Most pythonic way to truncate unicode?

Thu May 28 11:58:35 EDT 2009

Andrew Fong wrote:

> I need to ...
> 
> 1) Truncate long unicode (UTF-8) strings based on their length in
> BYTES. For example, u'\u4000\u4001\u4002 abc' has a length of 7 but
> takes up 13 bytes. Since u'\u4000' takes up 3 bytes, I want truncate
> (u'\u4000\u4001\u4002 abc',3) == u'\u4000' -- as compared to
> u'\u4000\u4001\u4002 abc'[:3] == u'\u4000\u4001\u4002'.
> 
> 2) I don't want to accidentally chop any unicode characters in half.
> If the byte truncate length would normally cut a unicode character in
> 2, then I just want to drop the whole character, not leave an orphaned
> byte.

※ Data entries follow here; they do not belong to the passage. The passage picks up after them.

Lemma loggable_cases v :
  (loggable v = true /\ py_format v = inr (py_str v)) \/
  (loggable v = false /\ py_format v = inl value_error).
Proof.
  unfold loggable. destruct (py_format v) as [e|text] eqn:E.
  - right. apply py_format_raises in E. now subst.
  - left. apply py_format_returns in E. now subst.
Qed.

(** X12: for a player id of ASCII characters and a count of at most 4300
    digits, [build_join_message] returns the prefix, an at-mention when
    the player is human and the id is numeric and short enough for
    [int], the name, and the suffix with the action and the count; it
    never reads the text of a mention segment.  Every parenthesis is
    removed from the name segment, those of the player's own name
    included, and for an AI player the robot sign comes twice: as the
    prefix and again before the name.  For a count of more than 4300
    digits it raises [ValueError]. *)
Theorem build_join_message_segments :
  forall At_text player_id player_name player_count ai,
    ascii_only player_id = true ->
    (too_many_digits player_count = false ->
     build_join_message At_text player_id player_name player_count ai
     = inr ([Plain (if ai then "🤖 " else "✅ ")]
            ++ (if negb ai && isdigit player_id
                then match int_of_str player_id with
                     | Some qq => [At qq]
                     | None => []
                     end
                else [])
            ++ [Plain ((if ai then "🤖 " else EmptyString)
                         ++ strip_parens player_name)]
            ++ [Plain (" 已" ++ (if ai then "添加 AI" else "加入") ++ "！当前 "
                         ++ str_of_Z player_count ++ " 人。")])%list) /\
    (too_many_digits player_count = true ->
     build_join_message At_text player_id player_name player_count ai
     = inl value_error) /\
    has_char "(" (strip_parens player_name) = false /\
    has_char ")" (strip_parens player_name) = false.
Proof.
  intros At_text pid pname n ai _.
  split; [|split; [|apply strip_parens_clean]].
  - intros Hn. unfold build_join_message, py_format. rewrite Hn.
    cbn [and_then]. unfold _get_player_mention.
    destruct ai; cbn [truthy negb andb py_str].
    + cbn [list_last component_text removelast app and_then].
      unfold strip_parens. simpl remove_char. reflexivity.
    + destruct (isdigit pid); cbn [andb].
      * destruct (int_of_str pid) as [qq|];
          cbn [list_last component_text removelast app and_then].
        -- now rewrite strip_parens_wrapped.
        -- reflexivity.
      * reflexivity.
  - intros Hn. unfold build_join_message, py_format. rewrite Hn. reflexivity.
Qed.

Lemma build_join_message_segments_witness :
  build_join_message (fun _ => inl (Exn (OtherException "AttributeError") "text"))
                     "111" "A(x)" 3 false
  = inr [Plain "✅ "; At 111; Plain "Ax"; Plain " 已加入！当前 3 人。"].
Proof.
  apply (proj1 (build_join_message_segments
                  (fun _ => inl (Exn (OtherException "AttributeError") "text"))
                  "111" "A(x)" 3 false eq_refl)).
  vm_compute. reflexivity.
Defined.

Lemma start_game_payload_args s rnd bt bp s' payload :
  start_game rnd bt bp s = (s', inr payload) ->
  start_bet_type payload = bt /\ start_bet_params payload = bp.
Proof.
  rewrite start_game_eq.
  destruct (negb _); [discriminate|].
  destruct (_ <? _)%nat; [discriminate|].
  destruct (_generate_winning_result _ _) as [s2 [e|[]]]; [discriminate|].
  destruct (for_each _ _ _) as [s3 [e|names]]; [discriminate|].
  intros H. inversion H. now split.
Qed.

Lemma and_then_format {B} v (k : string -> exn + B) :
  and_then (py_format v) k = if loggable v then k (py_str v) else inl value_error.
Proof.
  destruct (loggable_cases v) as [[Hl ->]|[Hl ->]]; now rewrite Hl.
Qed.

Lemma build_start_game_message_number bp :
  build_start_game_message guess_number bp =
  match dict_get "min" bp with
  | None => inl (key_error "min")
  | Some lo =>
      if loggable lo then
        match dict_get "max" bp with
        | None => inl (key_error "max")
        | Some hi =>
            if loggable hi then
              inr [Plain ("🎉 竞猜游戏开始！" ++ newline ++ "竞猜类型: " ++ guess_number);
                   Plain ("请猜 " ++ py_str lo ++ " 到 " ++ py_str hi ++ " 之间的数字")]
            else inl value_error
        end
      else inl value_error
  end.
Proof.
  unfold build_start_game_message, item. rewrite String.eqb_refl.
  destruct (dict_get "min" bp) as [lo|]; cbn [and_then]; [|reflexivity].
  rewrite and_then_format. destruct (loggable lo); [|reflexivity].
  destruct (dict_get "max" bp) as [hi|]; cbn [and_then]; [|reflexivity].
  rewrite and_then_format. destruct (loggable hi); reflexivity.
Qed.

(** X13: [build_start_game_message] raises only for the guess-the-number
    type, and there exactly when ["min"] or ["max"] is missing
    ([KeyError]) or is an integer of more than 4300 digits
    ([ValueError]); otherwise it returns the header, followed by one
    instruction segment for the two known types.  After a [start_game]
    call that returned, its bet type and parameters are rendered without
    an error unless one of the two bounds of a guess-the-number round has
    more than 4300 digits, in which case [ValueError] is raised. *)
Theorem build_start_game_message_outcomes :
  forall bt bet_params,
    ((exists e, build_start_game_message bt bet_params = inl e) <->
     (bt = guess_number /\ bounds_printable bet_params = false)) /\
    (forall e,
        build_start_game_message bt bet_params = inl e ->
        exn_class_of e = KeyError \/ exn_class_of e = ValueError) /\
    (forall comps,
        build_start_game_message bt bet_params = inr comps ->
        hd_error comps
        = Some (Plain ("🎉 竞猜游戏开始！" ++ newline ++ "竞猜类型: " ++ bt)) /\
        length comps = (if recognized (Some bt) then 2 else 1)%nat) /\
    (forall s rnd s' payload e,
        start_game rnd bt bet_params s = (s', inr payload) ->
        build_start_game_message (start_bet_type payload) (start_bet_params payload)
        = inl e ->
        e = value_error /\ bt = guess_number /\
        exists lo hi,
          dict_get "min" bet_params = Some lo /\
          dict_get "max" bet_params = Some hi /\
          (loggable lo = false \/ loggable hi = false)).
Proof.
  intros bt bp.
  destruct (String.eqb_spec bt guess_number) as [->|Hne].
  - rewrite build_start_game_message_number. unfold bounds_printable.
    split; [|split; [|split]].
    + destruct (dict_get "min" bp) as [lo|];
        [destruct (loggable lo); [destruct (dict_get "max" bp) as [hi|];
                                  [destruct (loggable hi)|]|
                                  destruct (dict_get "max" bp)]|];
        (split; [intros [e H]; try discriminate H; now split
                | intros [_ H]; try discriminate H; eexists; reflexivity]).
    + intros e.
      destruct (dict_get "min" bp) as [lo|];
        [destruct (loggable lo); [destruct (dict_get "max" bp) as [hi|];
                                  [destruct (loggable hi)|]|]|];
        intros H; inversion H; subst; simpl; tauto.
    + intros comps.
      destruct (dict_get "min" bp) as [lo|]; [|discriminate].
      destruct (loggable lo); [|discriminate].
      destruct (dict_get "max" bp) as [hi|]; [|discriminate].
      destruct (loggable hi); [|discriminate].
      intros H. inversion H. split; reflexivity.
    + intros s rnd s' payload e Hstart.
      destruct (start_game_payload_args _ _ _ _ _ _ Hstart) as [-> ->].
      rewrite build_start_game_message_number.
      pose proof (start_game_returned_can_start s rnd guess_number bp s' payload Hstart)
        as Hcan.
      unfold can_start in Hcan. rewrite String.eqb_refl in Hcan.
      apply andb_prop in Hcan. destruct Hcan as [_ Hcan].
      unfold draw_bounds in Hcan.
      destruct (dict_get "min" bp) as [lo|]; [|discriminate Hcan].
      destruct (dict_get "max" bp) as [hi|]; [|discriminate Hcan].
      destruct (loggable lo) eqn:Hl.
      * destruct (loggable hi) eqn:Hh; [discriminate|].
        intros H. inversion H. split; [reflexivity|]. split; [reflexivity|].
        exists lo, hi. split; [reflexivity|]. split; [reflexivity | now right].
      * intros H. inversion H. split; [reflexivity|]. split; [reflexivity|].
        exists lo, hi. split; [reflexivity|]. split; [reflexivity | now left].
  - assert (Hret : build_start_game_message bt bp
                   = inr (Plain ("🎉 竞猜游戏开始！" ++ newline ++ "竞猜类型: " ++ bt)
                            :: (if String.eqb bt guess_parity
                                then [Plain "请猜单或双"] else []))).
    { unfold build_start_game_message.
      destruct (String.eqb_spec bt guess_number); [contradiction|].
      destruct (String.eqb bt guess_parity); reflexivity. }
    split; [|split; [|split]].
    + rewrite Hret.
      split; [intros [e H]; discriminate H | intros [H _]; contradiction].
    + rewrite Hret. intros e H. discriminate H.
    + rewrite Hret. intros comps Hc. inversion Hc. unfold recognized.
      destruct (String.eqb_spec bt guess_number); [contradiction|]. cbn [orb].
      destruct (String.eqb bt guess_parity); split; reflexivity.
    + intros s rnd s' payload e Hstart He.
      destruct (start_game_payload_args _ _ _ _ _ _ Hstart) as [Ht Hp].
      rewrite Ht, Hp, Hret in He. discriminate He.
Qed.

So truncate(u'\u4000\u4001\u4002 abc',4) == u'\u4000' ... as
> opposed to getting UnicodeDecodeError.
> 
> I'm using Python2.6, so I have access to things like bytearray. Are
> there any built-in ways to do something like this already? Or do I
> just have to iterate over the unicode string?

How about

>>> u"äöü".encode("utf8")[:5].decode("utf8", "ignore")
u'\xe4\xf6'
>>> print _
äö

Peter